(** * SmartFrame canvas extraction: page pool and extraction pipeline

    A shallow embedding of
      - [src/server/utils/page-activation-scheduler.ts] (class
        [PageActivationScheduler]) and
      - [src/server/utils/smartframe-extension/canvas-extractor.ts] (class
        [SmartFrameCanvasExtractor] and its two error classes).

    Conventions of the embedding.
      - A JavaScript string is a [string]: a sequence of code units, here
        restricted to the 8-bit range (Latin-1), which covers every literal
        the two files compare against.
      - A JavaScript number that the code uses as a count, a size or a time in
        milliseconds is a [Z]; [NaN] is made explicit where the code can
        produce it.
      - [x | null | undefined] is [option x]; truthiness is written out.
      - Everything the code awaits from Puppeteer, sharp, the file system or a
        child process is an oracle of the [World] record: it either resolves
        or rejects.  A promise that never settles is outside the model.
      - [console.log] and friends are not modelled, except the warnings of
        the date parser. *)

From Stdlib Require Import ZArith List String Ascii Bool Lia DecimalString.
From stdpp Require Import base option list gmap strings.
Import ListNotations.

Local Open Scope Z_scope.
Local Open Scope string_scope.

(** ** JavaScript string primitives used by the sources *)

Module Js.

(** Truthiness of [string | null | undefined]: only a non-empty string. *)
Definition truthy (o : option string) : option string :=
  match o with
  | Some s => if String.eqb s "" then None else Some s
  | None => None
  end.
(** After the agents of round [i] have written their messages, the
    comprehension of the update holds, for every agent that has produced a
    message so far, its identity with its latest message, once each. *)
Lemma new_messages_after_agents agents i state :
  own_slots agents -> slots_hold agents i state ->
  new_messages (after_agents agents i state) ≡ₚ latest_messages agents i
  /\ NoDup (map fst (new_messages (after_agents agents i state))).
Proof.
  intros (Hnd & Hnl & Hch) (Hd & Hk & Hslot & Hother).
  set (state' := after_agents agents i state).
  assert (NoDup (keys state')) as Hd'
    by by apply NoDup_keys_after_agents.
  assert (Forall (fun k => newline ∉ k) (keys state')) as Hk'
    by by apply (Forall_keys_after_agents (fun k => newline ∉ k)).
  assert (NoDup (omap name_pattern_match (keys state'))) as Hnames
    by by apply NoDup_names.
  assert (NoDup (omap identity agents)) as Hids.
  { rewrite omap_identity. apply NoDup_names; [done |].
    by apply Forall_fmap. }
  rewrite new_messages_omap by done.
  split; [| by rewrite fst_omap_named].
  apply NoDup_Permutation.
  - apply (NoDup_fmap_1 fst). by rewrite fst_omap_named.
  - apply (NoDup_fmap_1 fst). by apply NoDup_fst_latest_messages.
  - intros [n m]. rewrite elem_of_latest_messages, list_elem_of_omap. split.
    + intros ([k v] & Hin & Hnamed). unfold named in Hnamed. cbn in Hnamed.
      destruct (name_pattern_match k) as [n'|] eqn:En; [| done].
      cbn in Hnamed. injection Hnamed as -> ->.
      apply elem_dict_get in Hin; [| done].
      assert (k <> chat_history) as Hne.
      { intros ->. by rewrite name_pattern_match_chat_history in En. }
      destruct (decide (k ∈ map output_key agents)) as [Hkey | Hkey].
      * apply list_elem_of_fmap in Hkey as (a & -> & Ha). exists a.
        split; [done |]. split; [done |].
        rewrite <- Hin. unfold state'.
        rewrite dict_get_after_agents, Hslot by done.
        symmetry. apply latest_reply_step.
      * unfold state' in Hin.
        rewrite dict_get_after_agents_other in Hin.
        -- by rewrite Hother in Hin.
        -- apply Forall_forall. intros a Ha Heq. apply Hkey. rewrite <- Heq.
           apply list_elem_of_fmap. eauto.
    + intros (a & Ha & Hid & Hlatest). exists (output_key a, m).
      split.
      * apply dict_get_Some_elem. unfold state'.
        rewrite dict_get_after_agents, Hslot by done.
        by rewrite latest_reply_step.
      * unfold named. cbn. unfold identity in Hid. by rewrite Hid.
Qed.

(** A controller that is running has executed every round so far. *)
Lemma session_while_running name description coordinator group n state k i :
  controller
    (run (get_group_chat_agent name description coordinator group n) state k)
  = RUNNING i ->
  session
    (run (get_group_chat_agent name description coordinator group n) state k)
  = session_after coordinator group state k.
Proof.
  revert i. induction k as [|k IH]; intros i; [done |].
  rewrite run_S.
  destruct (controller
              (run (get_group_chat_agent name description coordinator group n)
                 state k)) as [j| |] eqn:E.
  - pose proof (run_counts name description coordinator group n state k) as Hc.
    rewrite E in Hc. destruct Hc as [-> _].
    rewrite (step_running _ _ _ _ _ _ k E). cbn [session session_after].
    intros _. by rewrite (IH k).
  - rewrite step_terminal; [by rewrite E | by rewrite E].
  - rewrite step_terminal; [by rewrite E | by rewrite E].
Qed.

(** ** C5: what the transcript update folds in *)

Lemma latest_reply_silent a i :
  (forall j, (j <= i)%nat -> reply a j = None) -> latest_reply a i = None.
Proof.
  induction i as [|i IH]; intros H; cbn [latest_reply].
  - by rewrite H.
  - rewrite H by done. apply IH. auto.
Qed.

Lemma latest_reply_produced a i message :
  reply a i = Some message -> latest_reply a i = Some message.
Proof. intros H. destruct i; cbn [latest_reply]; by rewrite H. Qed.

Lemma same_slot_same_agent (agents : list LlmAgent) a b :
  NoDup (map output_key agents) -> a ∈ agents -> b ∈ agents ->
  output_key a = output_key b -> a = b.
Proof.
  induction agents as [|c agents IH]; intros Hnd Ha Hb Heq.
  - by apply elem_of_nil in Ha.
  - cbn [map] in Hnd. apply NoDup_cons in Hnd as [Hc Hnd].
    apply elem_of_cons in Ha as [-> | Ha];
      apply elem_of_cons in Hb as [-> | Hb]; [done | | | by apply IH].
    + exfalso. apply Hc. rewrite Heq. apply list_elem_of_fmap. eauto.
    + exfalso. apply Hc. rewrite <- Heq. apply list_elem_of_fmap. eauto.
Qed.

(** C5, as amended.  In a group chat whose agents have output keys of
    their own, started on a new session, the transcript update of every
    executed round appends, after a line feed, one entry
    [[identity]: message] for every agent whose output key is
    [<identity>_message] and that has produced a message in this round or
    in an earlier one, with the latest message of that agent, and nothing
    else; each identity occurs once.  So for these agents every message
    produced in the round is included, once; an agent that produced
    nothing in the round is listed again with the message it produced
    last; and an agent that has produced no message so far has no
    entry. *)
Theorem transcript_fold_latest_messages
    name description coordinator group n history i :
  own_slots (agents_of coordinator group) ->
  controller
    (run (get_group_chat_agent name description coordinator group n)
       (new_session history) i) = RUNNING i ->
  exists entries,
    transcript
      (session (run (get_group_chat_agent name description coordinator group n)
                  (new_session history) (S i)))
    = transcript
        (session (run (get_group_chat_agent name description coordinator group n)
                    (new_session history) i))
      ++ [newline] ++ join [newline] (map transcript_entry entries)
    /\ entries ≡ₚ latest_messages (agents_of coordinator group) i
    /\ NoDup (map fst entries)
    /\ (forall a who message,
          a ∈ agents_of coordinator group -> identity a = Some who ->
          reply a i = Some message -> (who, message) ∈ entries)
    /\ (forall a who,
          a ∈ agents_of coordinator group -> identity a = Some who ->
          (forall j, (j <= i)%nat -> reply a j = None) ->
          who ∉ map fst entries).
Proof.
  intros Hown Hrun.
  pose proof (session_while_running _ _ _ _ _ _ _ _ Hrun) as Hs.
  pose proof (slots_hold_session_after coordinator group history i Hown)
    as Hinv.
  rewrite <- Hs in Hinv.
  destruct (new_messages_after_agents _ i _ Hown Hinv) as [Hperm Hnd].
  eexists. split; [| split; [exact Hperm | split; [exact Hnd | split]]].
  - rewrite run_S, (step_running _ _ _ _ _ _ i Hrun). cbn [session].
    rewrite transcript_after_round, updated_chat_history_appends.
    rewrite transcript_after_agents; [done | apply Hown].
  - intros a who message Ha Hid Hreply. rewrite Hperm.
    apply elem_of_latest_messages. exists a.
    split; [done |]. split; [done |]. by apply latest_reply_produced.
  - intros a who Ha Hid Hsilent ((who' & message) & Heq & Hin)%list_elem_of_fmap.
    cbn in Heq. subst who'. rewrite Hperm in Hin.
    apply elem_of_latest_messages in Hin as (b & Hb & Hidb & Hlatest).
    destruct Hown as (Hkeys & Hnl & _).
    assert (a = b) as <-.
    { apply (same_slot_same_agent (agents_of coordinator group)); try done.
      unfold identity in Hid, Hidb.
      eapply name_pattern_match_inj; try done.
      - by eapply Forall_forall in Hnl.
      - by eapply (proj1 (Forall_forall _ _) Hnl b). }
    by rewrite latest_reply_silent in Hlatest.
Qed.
...
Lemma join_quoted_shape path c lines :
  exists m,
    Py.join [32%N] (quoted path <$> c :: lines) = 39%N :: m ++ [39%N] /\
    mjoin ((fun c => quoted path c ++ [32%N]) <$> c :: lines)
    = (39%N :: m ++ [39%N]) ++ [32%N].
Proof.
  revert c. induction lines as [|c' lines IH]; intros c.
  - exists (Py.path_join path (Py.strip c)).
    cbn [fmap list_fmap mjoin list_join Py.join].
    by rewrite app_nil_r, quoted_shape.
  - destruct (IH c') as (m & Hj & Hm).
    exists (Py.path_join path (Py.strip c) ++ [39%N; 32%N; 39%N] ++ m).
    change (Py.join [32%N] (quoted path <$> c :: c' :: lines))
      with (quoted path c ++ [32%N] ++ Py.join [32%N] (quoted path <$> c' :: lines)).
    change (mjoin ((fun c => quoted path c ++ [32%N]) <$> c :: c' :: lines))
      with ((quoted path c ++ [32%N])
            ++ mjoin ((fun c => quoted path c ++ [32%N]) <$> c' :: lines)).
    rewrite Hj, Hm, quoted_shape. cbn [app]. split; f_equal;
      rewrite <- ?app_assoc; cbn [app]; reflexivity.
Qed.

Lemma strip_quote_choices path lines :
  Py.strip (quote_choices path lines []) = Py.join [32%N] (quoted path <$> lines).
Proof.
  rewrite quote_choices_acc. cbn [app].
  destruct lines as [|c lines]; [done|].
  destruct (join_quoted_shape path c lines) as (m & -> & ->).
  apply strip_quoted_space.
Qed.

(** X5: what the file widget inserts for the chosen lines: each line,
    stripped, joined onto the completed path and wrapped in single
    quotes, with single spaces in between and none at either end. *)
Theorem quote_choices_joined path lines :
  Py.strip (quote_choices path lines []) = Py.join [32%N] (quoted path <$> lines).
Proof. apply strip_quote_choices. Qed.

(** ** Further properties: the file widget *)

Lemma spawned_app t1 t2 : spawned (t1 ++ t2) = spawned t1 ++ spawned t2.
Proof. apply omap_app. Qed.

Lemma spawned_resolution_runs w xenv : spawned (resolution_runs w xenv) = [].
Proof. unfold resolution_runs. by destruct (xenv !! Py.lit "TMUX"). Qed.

### Exercise requirements
Look back at the entries above and repeat, unchanged, every line from the line holding "with ((quoted path c ++ [32%N])" through the line holding "stripped, joined onto".

### Result of this task
      with ((quoted path c ++ [32%N])
            ++ mjoin ((fun c => quoted path c ++ [32%N]) <$> c' :: lines)).
    rewrite Hj, Hm, quoted_shape. cbn [app]. split; f_equal;
      rewrite <- ?app_assoc; cbn [app]; reflexivity.
Qed.

Lemma strip_quote_choices path lines :
  Py.strip (quote_choices path lines []) = Py.join [32%N] (quoted path <$> lines).
Proof.
  rewrite quote_choices_acc. cbn [app].
  destruct lines as [|c lines]; [done|].
  destruct (join_quoted_shape path c lines) as (m & -> & ->).
  apply strip_quoted_space.
Qed.

(** X5: what the file widget inserts for the chosen lines: each line,
    stripped, joined onto the completed path and wrapped in single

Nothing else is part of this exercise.